Gobé has explored issues of design and retail and reaching customers in Emotional Branding and Citizen Brand. His brand-new book, Brandjam: Humanizing Brands Through Emotional Design
(Allworth Press, $24.95, 9781581154689/1581154682), continues the theme of explaining "how design puts the face on the
brand and creates an irresistible message that connects buyers to the
product in a visceral way."
A native of France who lives in New York City, Gobé maintains that
retail and
brand experiences tend to be felt by customers either in the head,
heart or gut. Most bookstores, he
said, offer a head experience--focusing on having a cool, logical
selection of titles, with "clean shelves and lots of choices . . . an
academic, intellectual approach," often designed for people who know
already what they want to buy. Booksellers tend to see and present
books in a "narrow, business-like way." He finds this
counterintuitive because unlike most other products, "books have
personalities,
they're exciting, they're sulphurous, they're dangerous. Books have
always been attached with emotions and are the most emotionally
transforming things."
Other more mundane products are presented, he argued, with the kind of
emotion that are intrinsic to books. For example, Victoria's Secret is essentially a
store that sells bras and panties, he said, but the company "makes
shopping in it into something sensual and clearly enticing. They
recognize that women want to enjoy their own femininity and have a
sense of freedom and express their own sexuality."
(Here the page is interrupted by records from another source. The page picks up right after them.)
(** * gst-vosk: the coordination layer of [src/gstvosk.c]

    A shallow embedding of the GStreamer element that feeds PCM audio to the
    Vosk recogniser: the RNNoise frame adapter ([gst_vosk_apply_denoise]), the
    asynchronous model loader ([gst_vosk_load_model_async]), the cadence and
    catch-up policy ([gst_vosk_handle_buffer], [gst_vosk_chain]), the result
    queries and the property accessors.

    The element is modelled as built with [HAVE_RNNOISE]; with
    [enable_denoise = false] the denoise step is the identity, which is what
    the build without RNNoise does.

    Conventions.
    - A C pointer is a [pointer] (a natural number), [NULL] is [0].  A
      [const gchar *] is an [option string] ([None] is [NULL]).
    - [GstClockTime] is [guint64] and [GstClockTimeDiff] is [gint64]; both are
      [Z] with the wrap-around written out in [GST_CLOCK_DIFF].
    - [gfloat] samples are rationals ([Q]): every finite float is one, the
      conversion from [gint16] is exact and the conversion back clamps and
      truncates, as the C cast does.
    - Libvosk, RNNoise and the running clock are outside the file.  Their
      answers come from an oracle ([Externals]) that sees the history of
      calls; every call and every message the element sends is appended to
      the [trace] of the [World]. *)

From Stdlib Require Import ZArith QArith Qround List String Ascii Bool Arith Lia.
Import ListNotations.

Local Open Scope Z_scope.

(* [String] also exports a [length]; the lists' one is meant throughout. *)
Abbreviation length := Datatypes.length (only parsing).

(** ** GLib and GStreamer basics *)

Definition pointer := nat.
Definition NULL : pointer := 0%nat.

Definition is_null (p : pointer) : bool := Nat.eqb p NULL.

Definition two64 : Z := 2 ^ 64.
Definition G_MAXINT64 : Z := 2 ^ 63 - 1.
Definition G_MININT64 : Z := - 2 ^ 63.

(** The value of a 64-bit pattern read as [gint64] (two's complement). *)
Definition to_gint64 (x : Z) : Z :=
  let u := x mod two64 in
  if u <? 2 ^ 63 then u else u - two64.

Definition GST_CLOCK_TIME_NONE : Z := two64 - 1.
Definition GST_SECOND : Z := 1000000000.
Definition GST_MSECOND : Z := GST_SECOND / 1000.

(** [#define GST_CLOCK_DIFF(s, e) (GstClockTimeDiff)((e) - (s))] *)
Definition GST_CLOCK_DIFF (s e : Z) : Z := to_gint64 (e - s).

(** [g_strcmp0 (a, b) == 0]: both [NULL], or equal strings. *)
Definition g_strcmp0_eq (a b : option string) : bool :=
  match a, b with
  | None, None => true
  | Some x, Some y => String.eqb x y
  | _, _ => false
  end.

(** [!strcmp (a, b)] *)
Definition strcmp_eq (a b : string) : bool := String.eqb a b.

(** ** Constants of the file *)

Definition DEFAULT_SPEECH_MODEL : string := "/usr/share/vosk/model".
Definition DEFAULT_ENABLE_DENOISE : bool := true.
Definition RNNOISE_FRAME_SIZE : nat := 480.
Definition DEFAULT_ALTERNATIVE_NUM : Z := 0.

Definition dquote : string := String (ascii_of_nat 34) EmptyString.
Definition newline : string := String (ascii_of_nat 10) EmptyString.

(** [{\n  "partial" : ""\n}] *)
Definition VOSK_EMPTY_PARTIAL_RESULT : string :=
  ("{" ++ newline ++ "  " ++ dquote ++ "partial" ++ dquote ++ " : "
       ++ dquote ++ dquote ++ newline ++ "}")%string.

(** [{\n  "text" : ""\n}] *)
Definition VOSK_EMPTY_TEXT_RESULT : string :=
  ("{" ++ newline ++ "  " ++ dquote ++ "text" ++ dquote ++ " : "
       ++ dquote ++ dquote ++ newline ++ "}")%string.

(** [{"text": ""}] *)
Definition VOSK_EMPTY_TEXT_RESULT_ALT : string :=
  ("{" ++ dquote ++ "text" ++ dquote ++ ": " ++ dquote ++ dquote ++ "}")%string.

Inductive PropId :=
| PROP_0
| PROP_USE_SIGNALS
| PROP_SPEECH_MODEL
| PROP_ENABLE_DENOISE
| PROP_ALTERNATIVES
| PROP_CURRENT_FINAL_RESULTS
| PROP_CURRENT_RESULTS
| PROP_PARTIAL_RESULTS_INTERVAL.

(** A [GValue] of the types the properties use. *)
Inductive GValue :=
| GBoolean (b : bool)
| GString (s : option string)
| GInt (i : Z)
| GInt64 (i : Z)
| GUnset.

Definition g_value_get_boolean (v : GValue) : bool :=
  match v with GBoolean b => b | _ => false end.
Definition g_value_get_string (v : GValue) : option string :=
  match v with GString s => s | _ => None end.
Definition g_value_get_int (v : GValue) : Z :=
  match v with GInt i => i | _ => 0 end.
Definition g_value_get_int64 (v : GValue) : Z :=
  match v with GInt64 i => i | _ => 0 end.

(** ** The element *)

(** Modelled from the spec: [struct _GstVosk] is declared in [gstvosk.h],
    which is not among the sources.  The fields are those [gstvosk.c] reads
    or writes: the session, the pending operation and the denoise state of
    the specification's data model.  Their types follow their use in the
    file: [rate] is compared with [0.0] and [48000] and holds the integer
    rate of the caps; the two timestamps are [GstClockTime]; the interval is
    a [gint64] count of nanoseconds; the buffer sizes and positions are
    unsigned and stay below a thousand.  [sinkpad_rate] stands for the sink
    pad: the [rate] field of its current caps, [None] when no caps (or no
    rate) are set. *)
Record GstVosk := mkGstVosk {
  sinkpad_rate : option Z;
  recognizer : pointer;
  prev_partial : option string;
  model_path : option string;
  rate : Z;
  alternatives : Z;
  use_signals : bool;
  partial_time_interval : Z;
  last_processed_time : Z;
  last_partial : Z;
  current_operation : pointer;
  enable_denoise : bool;
  denoise_initialized : bool;
  denoise_state : pointer;
  denoise_input_buffer : option (list Q);
  denoise_output_buffer : option (list Q);
  denoise_buffer_size : nat;
  denoise_buffer_pos : nat;
  denoise_output_pos : nat
}.

(** Field assignments [vosk->f = x]. *)
Definition set_sinkpad_rate (x : option Z) (v : GstVosk) : GstVosk :=
  {| sinkpad_rate := x; recognizer := recognizer v;
     prev_partial := prev_partial v; model_path := model_path v;
     rate := rate v; alternatives := alternatives v;
     use_signals := use_signals v;
     partial_time_interval := partial_time_interval v;
     last_processed_time := last_processed_time v;
     last_partial := last_partial v;
     current_operation := current_operation v;
     enable_denoise := enable_denoise v;
     denoise_initialized := denoise_initialized v;
     denoise_state := denoise_state v;
     denoise_input_buffer := denoise_input_buffer v;
     denoise_output_buffer := denoise_output_buffer v;
     denoise_buffer_size := denoise_buffer_size v;
     denoise_buffer_pos := denoise_buffer_pos v;
     denoise_output_pos := denoise_output_pos v |}.

Definition set_recognizer (x : pointer) (v : GstVosk) : GstVosk :=
  {| sinkpad_rate := sinkpad_rate v; recognizer := x;
     prev_partial := prev_partial v; model_path := model_path v;
     rate := rate v; alternatives := alternatives v;
     use_signals := use_signals v;
     partial_time_interval := partial_time_interval v;
     last_processed_time := last_processed_time v;
     last_partial := last_partial v;
     current_operation := current_operation v;
     enable_denoise := enable_denoise v;
     denoise_initialized := denoise_initialized v;
     denoise_state := denoise_state v;
     denoise_input_buffer := denoise_input_buffer v;
     denoise_output_buffer := denoise_output_buffer v;
     denoise_buffer_size := denoise_buffer_size v;
     denoise_buffer_pos := denoise_buffer_pos v;
     denoise_output_pos := denoise_output_pos v |}.

Definition set_prev_partial (x : option string) (v : GstVosk) : GstVosk :=
  {| sinkpad_rate := sinkpad_rate v; recognizer := recognizer v;
     prev_partial := x; model_path := model_path v; rate := rate v;
     alternatives := alternatives v; use_signals := use_signals v;
     partial_time_interval := partial_time_interval v;
     last_processed_time := last_processed_time v;
     last_partial := last_partial v;
     current_operation := current_operation v;
     enable_denoise := enable_denoise v;
     denoise_initialized := denoise_initialized v;
     denoise_state := denoise_state v;
     denoise_input_buffer := denoise_input_buffer v;
     denoise_output_buffer := denoise_output_buffer v;
     denoise_buffer_size := denoise_buffer_size v;
     denoise_buffer_pos := denoise_buffer_pos v;
     denoise_output_pos := denoise_output_pos v |}.

Definition set_model_path (x : option string) (v : GstVosk) : GstVosk :=
  {| sinkpad_rate := sinkpad_rate v; recognizer := recognizer v;
     prev_partial := prev_partial v; model_path := x; rate := rate v;
     alternatives := alternatives v; use_signals := use_signals v;
     partial_time_interval := partial_time_interval v;
     last_processed_time := last_processed_time v;
     last_partial := last_partial v;
     current_operation := current_operation v;
     enable_denoise := enable_denoise v;
     denoise_initialized := denoise_initialized v;
     denoise_state := denoise_state v;
     denoise_input_buffer := denoise_input_buffer v;
     denoise_output_buffer := denoise_output_buffer v;
     denoise_buffer_size := denoise_buffer_size v;
     denoise_buffer_pos := denoise_buffer_pos v;
     denoise_output_pos := denoise_output_pos v |}.

Definition set_rate (x : Z) (v : GstVosk) : GstVosk :=
  {| sinkpad_rate := sinkpad_rate v; recognizer := recognizer v;
     prev_partial := prev_partial v; model_path := model_path v; rate := x;
     alternatives := alternatives v; use_signals := use_signals v;
     partial_time_interval := partial_time_interval v;
     last_processed_time := last_processed_time v;
     last_partial := last_partial v;
     current_operation := current_operation v;
     enable_denoise := enable_denoise v;
     denoise_initialized := denoise_initialized v;
     denoise_state := denoise_state v;
     denoise_input_buffer := denoise_input_buffer v;
     denoise_output_buffer := denoise_output_buffer v;
     denoise_buffer_size := denoise_buffer_size v;
     denoise_buffer_pos := denoise_buffer_pos v;
     denoise_output_pos := denoise_output_pos v |}.

Definition set_alternatives (x : Z) (v : GstVosk) : GstVosk :=
  {| sinkpad_rate := sinkpad_rate v; recognizer := recognizer v;
     prev_partial := prev_partial v; model_path := model_path v;
     rate := rate v; alternatives := x; use_signals := use_signals v;
     partial_time_interval := partial_time_interval v;
     last_processed_time := last_processed_time v;
     last_partial := last_partial v;
     current_operation := current_operation v;
     enable_denoise := enable_denoise v;
     denoise_initialized := denoise_initialized v;
     denoise_state := denoise_state v;
     denoise_input_buffer := denoise_input_buffer v;
     denoise_output_buffer := denoise_output_buffer v;
     denoise_buffer_size := denoise_buffer_size v;
     denoise_buffer_pos := denoise_buffer_pos v;
     denoise_output_pos := denoise_output_pos v |}.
Bookstores should "crank up the emotional interaction between people
and the product," he went on. "Books can be absolutely essential in
defining a customer, in stimulating them, driving them to new ideas,
expressing who they are. Books define people the way clothes and
fragrances and shoes do." (And bras and panties, too.)
Bookstores could easily offer a heart or gut experience, he went on. As an example
of the heart experience in book retail, he described his favorite
bookstore, a small shop in Paris on the Boulevard Saint-Germain that's
"always crowded" and popular among intellectuals. It has "the best
selection" of philosophy, economics and "some of the more brainy types
of titles," Gobé said. "It's a place where I find topics and books that
are totally amazing." Recently he visited and discovered a book about the
industrial revolution that "I read and was so enthusiastic about,"
whose subject he had no interest in before seeing the book. "My sense
is if I go there, I will find a book I can't find anywhere else" and a
style of book that "will stimulate my mind. I have never been there and
not bought something."
By contrast, a gut experience is full and stimulating, "more a
lifestyle" experience. One example would be a combination bookstore/café/movie
theater, as in some small towns, or if Starbucks were to add
a "really interesting" little bookstore in its cafes. "One could go
there, buy a book, have a coffee, listen to music and have a total
experience," Gobé said.
Many chain stores (he has consulted with Barnes &
Noble on a concept store) "have the right formulas," and do well in
offering a wide range of books and allowing customers "to get a bunch
of books, a sandwich, coffee and listen to a speaker," Gobé said. But the chains "fall
short on not knowing how to package offerings according to dominant
social or lifestyle themes. They are still very regimented in the way
they present books."
Smaller bookstores, he said, can be competitive and "have an
opportunity to be more exclusive in their point of view in contrast to
the massive offerings of Barnes & Noble. They can compete with
their personal vision and understanding of what's really exciting and
stimulating in literature and books."
Most people like to read, he continued, but they are "faced with
massive amounts of offerings. They need editors, like fashion or food
editors. Booksellers should say that out of all the stuff being
published, we stand for these 30 books." The store and displays and
environment should tell customers, "What you get
shopping with us is a certain vision of what's interesting and powerful
that you should know about. Even if the ideas are sometimes
conflicting, they are relevant." Not surprisingly, he is a big fan of staff recommendations.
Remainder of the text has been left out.